■ **Exercise directions**
Every line of the records that holds the word "order" should be copied out.

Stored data
=== Section Start ===

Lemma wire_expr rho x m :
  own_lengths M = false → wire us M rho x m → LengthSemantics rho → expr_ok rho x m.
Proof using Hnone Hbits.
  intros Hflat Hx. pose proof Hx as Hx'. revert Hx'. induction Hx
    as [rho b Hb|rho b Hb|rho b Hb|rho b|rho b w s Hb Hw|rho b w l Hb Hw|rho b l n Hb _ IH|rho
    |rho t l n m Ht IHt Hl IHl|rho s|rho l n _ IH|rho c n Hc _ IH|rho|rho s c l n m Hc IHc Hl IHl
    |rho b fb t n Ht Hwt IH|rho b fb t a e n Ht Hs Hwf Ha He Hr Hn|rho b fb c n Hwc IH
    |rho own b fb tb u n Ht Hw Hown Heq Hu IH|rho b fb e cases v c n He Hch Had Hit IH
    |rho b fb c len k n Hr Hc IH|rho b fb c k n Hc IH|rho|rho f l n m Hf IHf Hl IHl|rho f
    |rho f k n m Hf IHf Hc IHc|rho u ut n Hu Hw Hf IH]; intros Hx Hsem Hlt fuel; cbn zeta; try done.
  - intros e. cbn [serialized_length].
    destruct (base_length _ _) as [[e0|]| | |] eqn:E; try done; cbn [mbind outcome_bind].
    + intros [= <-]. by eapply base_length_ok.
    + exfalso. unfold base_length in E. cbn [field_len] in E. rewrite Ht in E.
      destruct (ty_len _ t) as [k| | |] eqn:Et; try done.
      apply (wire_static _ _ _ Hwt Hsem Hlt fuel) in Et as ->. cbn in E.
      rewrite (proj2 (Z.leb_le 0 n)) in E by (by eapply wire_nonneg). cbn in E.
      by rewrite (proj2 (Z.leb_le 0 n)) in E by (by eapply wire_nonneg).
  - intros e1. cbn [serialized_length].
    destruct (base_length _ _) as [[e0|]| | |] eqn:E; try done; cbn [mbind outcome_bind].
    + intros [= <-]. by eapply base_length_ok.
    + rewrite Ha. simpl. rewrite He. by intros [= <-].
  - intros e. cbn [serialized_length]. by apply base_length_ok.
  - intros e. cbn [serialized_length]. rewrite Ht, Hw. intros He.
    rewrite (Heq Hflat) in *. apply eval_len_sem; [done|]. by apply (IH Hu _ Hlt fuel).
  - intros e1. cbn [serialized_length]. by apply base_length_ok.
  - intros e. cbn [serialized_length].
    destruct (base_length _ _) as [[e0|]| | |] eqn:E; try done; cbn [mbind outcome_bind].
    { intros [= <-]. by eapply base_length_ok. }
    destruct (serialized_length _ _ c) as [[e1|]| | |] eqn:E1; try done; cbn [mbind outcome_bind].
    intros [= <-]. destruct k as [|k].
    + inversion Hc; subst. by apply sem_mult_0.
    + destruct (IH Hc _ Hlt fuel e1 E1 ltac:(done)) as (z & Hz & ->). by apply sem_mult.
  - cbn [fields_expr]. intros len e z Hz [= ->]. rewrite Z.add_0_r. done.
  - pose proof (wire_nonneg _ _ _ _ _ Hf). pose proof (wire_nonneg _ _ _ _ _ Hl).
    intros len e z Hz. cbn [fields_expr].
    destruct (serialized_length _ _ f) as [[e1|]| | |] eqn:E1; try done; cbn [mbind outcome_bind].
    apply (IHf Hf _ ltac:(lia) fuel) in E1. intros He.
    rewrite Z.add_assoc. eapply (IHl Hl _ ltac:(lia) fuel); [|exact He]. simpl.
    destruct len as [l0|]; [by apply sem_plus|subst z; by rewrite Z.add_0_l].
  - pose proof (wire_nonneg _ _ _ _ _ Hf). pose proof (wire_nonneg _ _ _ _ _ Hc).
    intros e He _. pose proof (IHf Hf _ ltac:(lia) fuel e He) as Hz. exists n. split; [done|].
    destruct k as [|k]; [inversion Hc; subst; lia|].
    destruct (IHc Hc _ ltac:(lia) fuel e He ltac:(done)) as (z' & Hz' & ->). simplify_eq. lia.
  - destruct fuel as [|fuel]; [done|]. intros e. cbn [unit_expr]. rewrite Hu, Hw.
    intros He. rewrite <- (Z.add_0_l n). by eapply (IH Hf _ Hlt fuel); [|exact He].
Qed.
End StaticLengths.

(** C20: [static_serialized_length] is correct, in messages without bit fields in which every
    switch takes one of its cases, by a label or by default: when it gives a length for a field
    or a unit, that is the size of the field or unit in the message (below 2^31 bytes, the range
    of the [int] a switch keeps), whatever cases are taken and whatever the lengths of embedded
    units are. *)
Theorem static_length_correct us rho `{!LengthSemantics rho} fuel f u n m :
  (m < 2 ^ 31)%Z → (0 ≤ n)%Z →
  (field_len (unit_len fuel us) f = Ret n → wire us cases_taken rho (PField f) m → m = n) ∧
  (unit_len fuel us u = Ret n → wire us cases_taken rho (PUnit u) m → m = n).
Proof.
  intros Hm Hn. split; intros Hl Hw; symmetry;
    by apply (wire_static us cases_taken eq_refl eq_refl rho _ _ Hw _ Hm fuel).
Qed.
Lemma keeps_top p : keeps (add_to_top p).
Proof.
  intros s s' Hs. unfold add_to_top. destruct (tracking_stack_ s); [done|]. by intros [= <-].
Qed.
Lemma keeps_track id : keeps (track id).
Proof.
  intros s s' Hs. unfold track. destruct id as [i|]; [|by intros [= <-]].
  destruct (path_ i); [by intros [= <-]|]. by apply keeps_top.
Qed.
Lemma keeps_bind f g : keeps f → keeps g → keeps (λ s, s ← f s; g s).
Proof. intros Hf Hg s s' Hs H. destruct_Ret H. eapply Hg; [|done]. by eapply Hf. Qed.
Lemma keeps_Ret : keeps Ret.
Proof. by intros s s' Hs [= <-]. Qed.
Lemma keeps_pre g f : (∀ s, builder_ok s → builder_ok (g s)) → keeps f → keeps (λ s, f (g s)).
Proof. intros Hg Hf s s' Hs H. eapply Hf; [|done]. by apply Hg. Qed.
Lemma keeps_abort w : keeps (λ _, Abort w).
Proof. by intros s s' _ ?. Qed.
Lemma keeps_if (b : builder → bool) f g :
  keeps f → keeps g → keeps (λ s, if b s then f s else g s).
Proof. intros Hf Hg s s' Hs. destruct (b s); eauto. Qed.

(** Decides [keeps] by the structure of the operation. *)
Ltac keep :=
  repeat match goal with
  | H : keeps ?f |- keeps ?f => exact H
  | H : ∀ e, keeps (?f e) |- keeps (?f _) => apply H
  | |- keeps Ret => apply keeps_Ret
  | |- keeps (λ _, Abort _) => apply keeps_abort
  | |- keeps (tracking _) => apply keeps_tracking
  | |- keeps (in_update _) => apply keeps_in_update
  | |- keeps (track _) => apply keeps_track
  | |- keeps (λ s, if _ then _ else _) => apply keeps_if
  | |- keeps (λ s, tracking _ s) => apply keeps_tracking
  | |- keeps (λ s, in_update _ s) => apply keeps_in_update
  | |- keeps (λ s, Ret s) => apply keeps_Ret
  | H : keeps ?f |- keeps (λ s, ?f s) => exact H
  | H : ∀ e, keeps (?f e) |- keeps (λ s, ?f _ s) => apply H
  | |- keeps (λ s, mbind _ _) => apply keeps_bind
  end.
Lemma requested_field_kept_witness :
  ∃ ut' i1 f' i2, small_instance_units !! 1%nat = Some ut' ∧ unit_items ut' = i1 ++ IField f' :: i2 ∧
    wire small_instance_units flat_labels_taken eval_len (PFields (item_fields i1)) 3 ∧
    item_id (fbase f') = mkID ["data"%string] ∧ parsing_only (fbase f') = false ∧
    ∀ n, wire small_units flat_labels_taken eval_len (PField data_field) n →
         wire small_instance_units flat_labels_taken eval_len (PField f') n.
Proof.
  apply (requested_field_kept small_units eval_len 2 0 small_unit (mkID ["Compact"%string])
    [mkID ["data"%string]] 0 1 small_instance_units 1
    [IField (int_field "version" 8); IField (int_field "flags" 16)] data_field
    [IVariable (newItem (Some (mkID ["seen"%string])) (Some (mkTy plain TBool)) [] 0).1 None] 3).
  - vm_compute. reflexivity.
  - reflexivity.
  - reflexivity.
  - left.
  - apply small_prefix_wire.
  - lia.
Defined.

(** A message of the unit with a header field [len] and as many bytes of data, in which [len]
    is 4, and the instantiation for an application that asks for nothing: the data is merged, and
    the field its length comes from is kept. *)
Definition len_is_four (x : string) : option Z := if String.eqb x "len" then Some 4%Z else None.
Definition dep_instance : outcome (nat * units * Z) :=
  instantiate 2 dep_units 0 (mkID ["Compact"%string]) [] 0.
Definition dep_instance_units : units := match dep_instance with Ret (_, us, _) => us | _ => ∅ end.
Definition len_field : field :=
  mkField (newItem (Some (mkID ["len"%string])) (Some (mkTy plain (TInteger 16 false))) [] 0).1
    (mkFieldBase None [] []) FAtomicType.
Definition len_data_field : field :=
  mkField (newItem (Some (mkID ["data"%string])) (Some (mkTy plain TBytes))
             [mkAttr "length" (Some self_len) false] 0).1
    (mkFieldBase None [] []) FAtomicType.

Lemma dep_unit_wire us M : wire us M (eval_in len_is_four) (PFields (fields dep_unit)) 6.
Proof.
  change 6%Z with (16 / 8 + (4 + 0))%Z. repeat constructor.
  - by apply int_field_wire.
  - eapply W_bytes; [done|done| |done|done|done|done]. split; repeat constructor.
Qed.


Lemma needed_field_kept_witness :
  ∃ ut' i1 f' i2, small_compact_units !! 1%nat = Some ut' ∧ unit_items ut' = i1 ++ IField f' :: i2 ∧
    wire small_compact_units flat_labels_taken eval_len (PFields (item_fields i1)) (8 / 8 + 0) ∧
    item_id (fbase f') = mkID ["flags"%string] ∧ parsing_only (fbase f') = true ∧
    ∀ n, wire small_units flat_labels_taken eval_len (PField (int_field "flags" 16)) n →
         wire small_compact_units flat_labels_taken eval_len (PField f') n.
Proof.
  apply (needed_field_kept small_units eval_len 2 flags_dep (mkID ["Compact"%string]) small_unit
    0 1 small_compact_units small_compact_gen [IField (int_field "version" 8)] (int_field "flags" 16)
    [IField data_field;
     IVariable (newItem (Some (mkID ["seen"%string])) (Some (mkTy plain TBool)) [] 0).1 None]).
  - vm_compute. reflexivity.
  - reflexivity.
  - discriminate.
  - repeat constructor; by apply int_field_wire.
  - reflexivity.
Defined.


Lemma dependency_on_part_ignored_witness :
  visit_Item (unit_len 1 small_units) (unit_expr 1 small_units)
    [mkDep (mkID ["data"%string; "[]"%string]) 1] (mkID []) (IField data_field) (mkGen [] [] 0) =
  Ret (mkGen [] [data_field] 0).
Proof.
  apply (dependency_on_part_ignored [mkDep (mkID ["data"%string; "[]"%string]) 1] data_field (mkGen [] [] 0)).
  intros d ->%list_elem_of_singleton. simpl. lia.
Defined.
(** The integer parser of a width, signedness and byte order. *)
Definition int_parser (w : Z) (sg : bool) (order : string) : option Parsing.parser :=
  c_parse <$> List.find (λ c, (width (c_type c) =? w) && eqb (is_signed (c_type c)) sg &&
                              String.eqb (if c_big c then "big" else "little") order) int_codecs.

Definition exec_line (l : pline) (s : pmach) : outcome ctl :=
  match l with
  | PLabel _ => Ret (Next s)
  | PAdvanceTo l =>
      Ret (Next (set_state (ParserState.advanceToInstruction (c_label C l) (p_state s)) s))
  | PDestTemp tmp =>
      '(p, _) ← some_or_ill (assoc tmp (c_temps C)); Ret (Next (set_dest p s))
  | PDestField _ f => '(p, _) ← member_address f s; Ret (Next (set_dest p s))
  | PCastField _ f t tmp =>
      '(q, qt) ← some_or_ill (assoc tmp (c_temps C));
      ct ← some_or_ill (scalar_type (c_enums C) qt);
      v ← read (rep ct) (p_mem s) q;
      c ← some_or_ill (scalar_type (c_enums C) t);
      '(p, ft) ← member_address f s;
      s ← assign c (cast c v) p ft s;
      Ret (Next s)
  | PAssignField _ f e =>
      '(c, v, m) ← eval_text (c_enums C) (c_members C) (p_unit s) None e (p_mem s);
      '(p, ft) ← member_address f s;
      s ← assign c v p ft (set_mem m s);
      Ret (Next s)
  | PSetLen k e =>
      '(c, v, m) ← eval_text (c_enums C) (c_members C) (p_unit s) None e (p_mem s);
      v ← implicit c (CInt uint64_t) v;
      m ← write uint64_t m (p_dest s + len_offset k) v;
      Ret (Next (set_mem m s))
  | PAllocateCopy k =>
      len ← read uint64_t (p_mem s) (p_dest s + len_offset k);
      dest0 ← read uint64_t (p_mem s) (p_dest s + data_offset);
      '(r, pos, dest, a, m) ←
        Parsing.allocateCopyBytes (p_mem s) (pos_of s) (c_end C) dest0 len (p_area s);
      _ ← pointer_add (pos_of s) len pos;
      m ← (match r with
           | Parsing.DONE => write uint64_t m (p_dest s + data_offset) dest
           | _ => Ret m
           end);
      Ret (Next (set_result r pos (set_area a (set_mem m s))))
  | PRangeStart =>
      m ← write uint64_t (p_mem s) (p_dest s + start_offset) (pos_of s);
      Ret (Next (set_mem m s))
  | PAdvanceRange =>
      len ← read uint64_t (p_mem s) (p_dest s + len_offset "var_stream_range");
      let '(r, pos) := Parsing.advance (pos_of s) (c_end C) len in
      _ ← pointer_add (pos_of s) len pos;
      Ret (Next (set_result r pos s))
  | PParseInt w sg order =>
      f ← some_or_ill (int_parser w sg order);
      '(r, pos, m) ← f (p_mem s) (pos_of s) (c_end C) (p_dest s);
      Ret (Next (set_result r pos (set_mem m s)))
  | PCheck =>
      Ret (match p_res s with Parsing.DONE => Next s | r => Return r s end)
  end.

=== Section End ===

■ **Task solution**
(** The integer parser of a width, signedness and byte order. *)
Definition int_parser (w : Z) (sg : bool) (order : string) : option Parsing.parser :=
                              String.eqb (if c_big c then "big" else "little") order) int_codecs.
  | PParseInt w sg order =>
      f ← some_or_ill (int_parser w sg order);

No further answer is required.